Die Gaddafi vielfach zugeschriebenen Sprunghaftig- und Unberechenbarkeit beziehen sich daher nicht auf die innere Konsequenz im Abschreiten des Lebensweges. Sie betreffen - aus seiner Hand - vor allem sein Gedankenleben, das sich durch die kurvige Kopflinie als phantasievoll und launisch darstellt.
Darüber hinaus wird dieses von starken, intuitiven Impulsen beeinflusst, die nicht immer den rechten Anschluss an die "Realität" des Lebens haben, die schwer eine kontinuierliche Anwendung finden und daher wahrscheinlich immer wieder zu Fehleinschätzungen und Fehlversuchen neuer Gestaltungswege geführt haben.
Die stark geröteten, tiefen, langen, kaum unterbrochenen und wenig von Querzeichen irritierten Linien markieren den starken Einfluss des Elementes Feuer. Im Geburtshoroskop finden wir diesen durch den Mond im Widder angezeigt, wobei ich zusätzlich einen Aszendenten im (1°) Löwen für wahrscheinlich halte.
Sie lassen eine große Vitalität, Spontaneität und einen energischen Charakter erwarten, der zur Übertreibung, Dramatisierung und Liebe für farbenfrohe Details neigt. In Kombination mit dem vollen, kräftigen und großen Daumen signalisieren sie eine erhebliche Willens- und Durchschlagskraft, sowie mitunter einen Hang zur Grobheit und dazu, andere zu "überfahren"

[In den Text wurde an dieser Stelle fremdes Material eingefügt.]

(* ===== verification/KdTree.v ===== *)
(** The histogram of the particle filter (nav2_amcl/pf/pf_kdtree.c): a tree of
    keys in an array of nodes, its refinement of a finite map, and the
    clustering of its leaves into connected components. *)

From stdpp Require Import gmap relations.
From S2P Require Import Prelude Floats Bresenham Footprint FloatOrder.

(** ** The data *)

(** [int key[3]]. *)
Abbreviation Key := (Z * Z * Z)%type.

Definition key_at (k : Key) (d : Z) : option Z :=
  let '(k0, k1, k2) := k in match d with 0 => Some k0 | 1 => Some k1 | 2 => Some k2 | _ => None end.

(** Pointers to nodes are their indices in the array. *)
Record pf_kdtree_node_t := mkKdNode {
  kn_leaf : bool;
  kn_depth : Z;
  pivot_dim : Z;
  pivot_value : spec_float;
  kn_key : Key;
  kn_value : spec_float;
  kn_cluster : Z;
  child0 : option Z;
  child1 : option Z;
}.

Record pf_kdtree_t := mkKdTree {
  kd_size : list spec_float;
  kd_root : option Z;
  kd_node_count : Z;
  kd_node_max_count : Z;
  kd_nodes : list pf_kdtree_node_t;
  kd_leaf_count : Z;
}.

Definition zero_node : pf_kdtree_node_t := mkKdNode false 0 0 f_zero (0, 0, 0) f_zero 0 None None.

Muammar al-Gaddafis Geburtstag wird für den 7. Juni 1942 angenommen, was wenig verlässlich ist. Allerdings ergäbe sich für diesen Tag eine starken Zwillingsbesetzung und eine Saturn/Uranus-Konjunktion in einer weiten Verbindung mit der Sonne im gleichen Zeichen. Dies passt astrologisch durchaus zu seinem provokanten Erscheinungsbild und Verhalten, denn die Konstellation signalisiert gleichzeitig den lebenslangen Konflikt mit Traditionen und den Drang sie zu überwinden.
Weiter wird berichtet, dass er väterlicherseits von einem italienischen Piloten abstamme, der im 2. Weltkrieg über Libyen abgeschossen wurde. Seine Mutter sei die Tochter eines Beduinen, der den Piloten aufgenommen habe. Unter diesen Einschränkungen sind Zeit- oder besser Jahreszahlangaben aus der Hand gelesen, unsicher. Betrachten wir jedoch die um den Daumenberg im Halbkreis ziehende Lebenslinie, erkennen wir eine senkrechte Linie, die auf halbem Wege aufsteigt. Sie zeigt, dass Gaddafi zu Beginn seiner 40er Jahre besonders erfolgreich gewesen sein muss oder wichtige, neue Projekte erfolgreich initiiert hat.
Neben einer beträchtlichen Energie und starken Lebenskräften, die möglicherweise in seinen frühen Fünzigern durch Herzprobleme und in der ersten Hälfte seiner 60er Jahre durch Krankheit oder der einer/s nahen Anverwandten getrübt waren, verfügt Gaddafi wie schon erwähnt über eine erhebliche Standfestigkeit und Ausdauer. Planerisch geht er gerne ins Detail und vorschnelle Entscheidungen sind nicht zu erwarten. Langwierigen Auseinandersetzungen liegen ihm deshalb wesentlich besser als spontane und wendige Strategien. Auch wenn man ihn für einen indiskutablen Despoten hält, hätte man schon in der Vergangenheit für Libyen in jeder Hinsicht mehr erreicht, wenn man ihm mit Würde und Respekt begegnet wäre - denn darauf legt er großen Wert, anstatt mit reinem Muskelspiel.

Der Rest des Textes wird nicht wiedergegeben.